#### How to complete this task
In the material below, find the line containing "(if String.eqb export_format" and the line containing "one row per", then reproduce exactly both of them and every line between, and nothing else.

#### Provided records
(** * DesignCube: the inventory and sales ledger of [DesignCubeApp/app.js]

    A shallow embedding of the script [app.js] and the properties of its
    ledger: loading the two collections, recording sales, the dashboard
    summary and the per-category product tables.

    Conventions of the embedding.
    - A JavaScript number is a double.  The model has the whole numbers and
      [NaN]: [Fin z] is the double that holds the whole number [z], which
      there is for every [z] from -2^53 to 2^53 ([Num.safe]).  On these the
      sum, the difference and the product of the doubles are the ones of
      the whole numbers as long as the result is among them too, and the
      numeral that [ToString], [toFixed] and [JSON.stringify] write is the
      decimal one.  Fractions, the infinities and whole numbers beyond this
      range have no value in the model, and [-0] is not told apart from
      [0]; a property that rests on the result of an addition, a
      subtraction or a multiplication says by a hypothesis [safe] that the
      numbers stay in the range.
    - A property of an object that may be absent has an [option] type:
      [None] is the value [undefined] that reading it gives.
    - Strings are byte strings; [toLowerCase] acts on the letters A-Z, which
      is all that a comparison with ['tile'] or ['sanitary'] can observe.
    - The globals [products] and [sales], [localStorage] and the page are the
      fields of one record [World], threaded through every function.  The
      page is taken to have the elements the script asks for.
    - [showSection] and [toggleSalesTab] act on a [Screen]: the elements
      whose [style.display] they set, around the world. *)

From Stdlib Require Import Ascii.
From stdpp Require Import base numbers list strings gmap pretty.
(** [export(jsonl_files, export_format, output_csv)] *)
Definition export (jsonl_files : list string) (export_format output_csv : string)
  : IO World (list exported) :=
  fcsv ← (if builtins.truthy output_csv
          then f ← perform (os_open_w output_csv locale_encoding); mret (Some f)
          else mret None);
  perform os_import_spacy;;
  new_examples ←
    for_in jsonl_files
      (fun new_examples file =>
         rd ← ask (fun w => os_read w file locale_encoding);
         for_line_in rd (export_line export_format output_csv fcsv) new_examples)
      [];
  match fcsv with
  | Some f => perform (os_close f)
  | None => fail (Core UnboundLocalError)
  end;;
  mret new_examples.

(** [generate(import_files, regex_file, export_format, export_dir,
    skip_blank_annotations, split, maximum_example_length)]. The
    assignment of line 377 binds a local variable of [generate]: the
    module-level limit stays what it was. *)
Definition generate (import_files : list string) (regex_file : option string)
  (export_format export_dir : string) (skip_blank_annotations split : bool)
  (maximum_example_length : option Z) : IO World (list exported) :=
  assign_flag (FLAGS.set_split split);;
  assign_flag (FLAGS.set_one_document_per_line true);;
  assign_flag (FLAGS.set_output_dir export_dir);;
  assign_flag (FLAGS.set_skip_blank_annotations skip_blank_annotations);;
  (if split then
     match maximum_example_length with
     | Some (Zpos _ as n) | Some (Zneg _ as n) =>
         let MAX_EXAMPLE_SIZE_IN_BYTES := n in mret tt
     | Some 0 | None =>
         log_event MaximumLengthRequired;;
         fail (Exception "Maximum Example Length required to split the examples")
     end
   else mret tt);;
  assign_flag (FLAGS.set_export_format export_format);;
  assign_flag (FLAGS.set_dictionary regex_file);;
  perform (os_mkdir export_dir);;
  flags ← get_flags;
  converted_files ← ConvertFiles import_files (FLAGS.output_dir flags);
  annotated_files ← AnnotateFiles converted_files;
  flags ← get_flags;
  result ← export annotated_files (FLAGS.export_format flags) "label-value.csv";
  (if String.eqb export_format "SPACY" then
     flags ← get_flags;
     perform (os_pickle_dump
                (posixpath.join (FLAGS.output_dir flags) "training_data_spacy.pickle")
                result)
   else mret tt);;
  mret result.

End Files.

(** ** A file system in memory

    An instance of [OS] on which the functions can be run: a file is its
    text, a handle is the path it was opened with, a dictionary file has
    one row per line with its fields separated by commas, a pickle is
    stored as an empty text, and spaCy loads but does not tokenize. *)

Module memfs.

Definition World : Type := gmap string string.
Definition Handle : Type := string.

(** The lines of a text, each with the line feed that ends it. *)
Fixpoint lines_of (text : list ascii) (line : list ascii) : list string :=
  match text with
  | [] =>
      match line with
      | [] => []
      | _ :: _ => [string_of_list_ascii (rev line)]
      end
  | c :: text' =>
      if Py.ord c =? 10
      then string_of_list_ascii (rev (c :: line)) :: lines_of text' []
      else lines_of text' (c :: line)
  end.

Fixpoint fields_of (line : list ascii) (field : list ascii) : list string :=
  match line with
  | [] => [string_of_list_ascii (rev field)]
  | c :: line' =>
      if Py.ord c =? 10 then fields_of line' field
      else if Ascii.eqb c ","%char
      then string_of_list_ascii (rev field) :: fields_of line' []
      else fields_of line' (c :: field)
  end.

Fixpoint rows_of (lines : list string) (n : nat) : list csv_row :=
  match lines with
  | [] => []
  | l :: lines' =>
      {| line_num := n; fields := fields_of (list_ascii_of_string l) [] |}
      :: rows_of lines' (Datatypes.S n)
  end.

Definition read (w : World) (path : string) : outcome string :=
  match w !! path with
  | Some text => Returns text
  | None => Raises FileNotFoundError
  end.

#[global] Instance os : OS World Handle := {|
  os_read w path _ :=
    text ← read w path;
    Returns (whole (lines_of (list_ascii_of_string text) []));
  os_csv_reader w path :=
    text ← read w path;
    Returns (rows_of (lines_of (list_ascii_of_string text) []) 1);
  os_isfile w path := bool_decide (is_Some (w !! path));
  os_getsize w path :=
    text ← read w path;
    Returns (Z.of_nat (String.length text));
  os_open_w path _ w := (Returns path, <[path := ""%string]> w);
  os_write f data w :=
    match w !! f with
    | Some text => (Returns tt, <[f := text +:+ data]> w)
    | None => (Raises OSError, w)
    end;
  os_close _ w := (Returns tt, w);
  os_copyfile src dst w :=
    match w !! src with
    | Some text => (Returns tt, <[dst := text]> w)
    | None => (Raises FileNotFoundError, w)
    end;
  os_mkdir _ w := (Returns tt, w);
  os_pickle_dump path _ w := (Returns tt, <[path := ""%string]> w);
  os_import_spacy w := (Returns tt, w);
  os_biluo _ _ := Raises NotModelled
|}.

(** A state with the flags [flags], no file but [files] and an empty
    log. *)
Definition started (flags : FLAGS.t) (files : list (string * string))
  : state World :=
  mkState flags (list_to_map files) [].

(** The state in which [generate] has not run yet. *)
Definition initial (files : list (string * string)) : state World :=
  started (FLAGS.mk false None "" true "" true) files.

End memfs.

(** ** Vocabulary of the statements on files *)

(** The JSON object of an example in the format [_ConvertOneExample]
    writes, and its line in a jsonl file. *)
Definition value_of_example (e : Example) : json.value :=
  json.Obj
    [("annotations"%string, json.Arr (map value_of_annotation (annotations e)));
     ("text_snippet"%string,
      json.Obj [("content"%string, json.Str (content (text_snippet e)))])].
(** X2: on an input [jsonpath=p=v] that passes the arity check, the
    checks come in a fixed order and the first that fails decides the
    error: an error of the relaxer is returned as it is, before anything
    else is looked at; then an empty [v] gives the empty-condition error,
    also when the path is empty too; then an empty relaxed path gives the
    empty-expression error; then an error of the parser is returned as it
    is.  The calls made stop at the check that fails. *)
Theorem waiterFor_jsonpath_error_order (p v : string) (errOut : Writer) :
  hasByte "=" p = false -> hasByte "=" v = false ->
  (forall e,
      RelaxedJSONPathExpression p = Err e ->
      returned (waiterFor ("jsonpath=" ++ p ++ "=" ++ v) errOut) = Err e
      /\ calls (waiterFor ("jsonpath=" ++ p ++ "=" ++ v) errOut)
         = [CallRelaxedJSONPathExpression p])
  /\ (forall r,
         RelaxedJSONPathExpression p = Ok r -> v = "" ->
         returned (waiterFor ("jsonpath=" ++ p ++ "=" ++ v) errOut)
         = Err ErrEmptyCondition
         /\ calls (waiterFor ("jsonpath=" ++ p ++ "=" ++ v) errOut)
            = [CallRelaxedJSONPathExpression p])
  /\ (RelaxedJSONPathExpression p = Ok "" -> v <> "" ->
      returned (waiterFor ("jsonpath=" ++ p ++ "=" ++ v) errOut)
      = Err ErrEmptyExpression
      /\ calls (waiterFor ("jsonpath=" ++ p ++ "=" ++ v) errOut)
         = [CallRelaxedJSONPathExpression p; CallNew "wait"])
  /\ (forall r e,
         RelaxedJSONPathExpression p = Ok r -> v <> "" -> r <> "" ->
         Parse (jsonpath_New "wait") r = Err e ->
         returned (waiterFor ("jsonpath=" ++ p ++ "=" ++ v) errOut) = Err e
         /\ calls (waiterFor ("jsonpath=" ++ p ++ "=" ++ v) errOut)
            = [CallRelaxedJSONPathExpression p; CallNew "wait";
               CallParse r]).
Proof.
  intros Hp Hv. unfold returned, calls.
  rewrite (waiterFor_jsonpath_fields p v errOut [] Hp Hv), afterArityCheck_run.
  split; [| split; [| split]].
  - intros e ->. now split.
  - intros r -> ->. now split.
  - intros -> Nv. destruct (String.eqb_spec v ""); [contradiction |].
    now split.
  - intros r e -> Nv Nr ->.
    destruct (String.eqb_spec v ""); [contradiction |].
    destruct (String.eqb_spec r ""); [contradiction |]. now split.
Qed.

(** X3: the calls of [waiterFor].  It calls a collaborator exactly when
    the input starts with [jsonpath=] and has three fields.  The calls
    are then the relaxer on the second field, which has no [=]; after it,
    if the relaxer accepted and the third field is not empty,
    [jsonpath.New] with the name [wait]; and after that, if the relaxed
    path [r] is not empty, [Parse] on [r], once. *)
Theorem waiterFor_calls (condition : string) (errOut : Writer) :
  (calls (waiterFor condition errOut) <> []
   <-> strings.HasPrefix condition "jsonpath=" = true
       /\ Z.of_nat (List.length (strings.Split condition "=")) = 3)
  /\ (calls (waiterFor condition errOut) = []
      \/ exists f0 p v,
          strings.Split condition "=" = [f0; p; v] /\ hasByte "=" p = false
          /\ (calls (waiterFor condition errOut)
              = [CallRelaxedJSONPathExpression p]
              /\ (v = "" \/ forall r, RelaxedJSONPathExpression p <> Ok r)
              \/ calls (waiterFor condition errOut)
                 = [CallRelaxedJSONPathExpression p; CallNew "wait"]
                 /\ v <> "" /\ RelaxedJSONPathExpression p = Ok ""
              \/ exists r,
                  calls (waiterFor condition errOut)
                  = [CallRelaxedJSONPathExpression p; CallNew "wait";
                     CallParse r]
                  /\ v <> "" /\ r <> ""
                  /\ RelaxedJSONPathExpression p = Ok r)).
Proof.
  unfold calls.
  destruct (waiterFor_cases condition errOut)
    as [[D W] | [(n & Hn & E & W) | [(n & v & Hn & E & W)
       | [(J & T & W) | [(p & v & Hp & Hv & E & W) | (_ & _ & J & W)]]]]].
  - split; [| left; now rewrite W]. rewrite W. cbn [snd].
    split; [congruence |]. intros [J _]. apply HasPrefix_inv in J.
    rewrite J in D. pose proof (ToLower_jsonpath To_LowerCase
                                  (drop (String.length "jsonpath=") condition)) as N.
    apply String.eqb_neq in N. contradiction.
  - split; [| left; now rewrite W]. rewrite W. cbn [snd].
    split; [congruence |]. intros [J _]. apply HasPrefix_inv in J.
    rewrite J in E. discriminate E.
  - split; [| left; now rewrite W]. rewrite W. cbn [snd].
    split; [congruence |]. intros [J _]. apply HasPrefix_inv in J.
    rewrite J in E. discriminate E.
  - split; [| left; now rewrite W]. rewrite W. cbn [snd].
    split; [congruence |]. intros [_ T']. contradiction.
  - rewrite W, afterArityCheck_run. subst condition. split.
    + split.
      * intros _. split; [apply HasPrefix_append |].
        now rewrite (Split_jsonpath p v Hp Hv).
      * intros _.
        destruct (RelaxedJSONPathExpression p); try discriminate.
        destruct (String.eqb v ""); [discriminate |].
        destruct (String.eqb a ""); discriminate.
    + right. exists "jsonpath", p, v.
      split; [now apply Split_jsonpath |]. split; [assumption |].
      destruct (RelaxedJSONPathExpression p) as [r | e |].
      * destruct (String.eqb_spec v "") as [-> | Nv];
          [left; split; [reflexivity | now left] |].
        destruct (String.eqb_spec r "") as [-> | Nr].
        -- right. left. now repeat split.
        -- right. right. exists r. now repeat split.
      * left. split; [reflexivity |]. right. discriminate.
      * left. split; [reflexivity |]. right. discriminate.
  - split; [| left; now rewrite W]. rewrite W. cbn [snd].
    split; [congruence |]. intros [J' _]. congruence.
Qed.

#### Exercise response
  (if String.eqb export_format "SPACY" then
     flags ← get_flags;
     perform (os_pickle_dump
                (posixpath.join (FLAGS.output_dir flags) "training_data_spacy.pickle")
                result)
   else mret tt);;
  mret result.

End Files.

(** ** A file system in memory

    An instance of [OS] on which the functions can be run: a file is its
    text, a handle is the path it was opened with, a dictionary file has
    one row per line with its fields separated by commas, a pickle is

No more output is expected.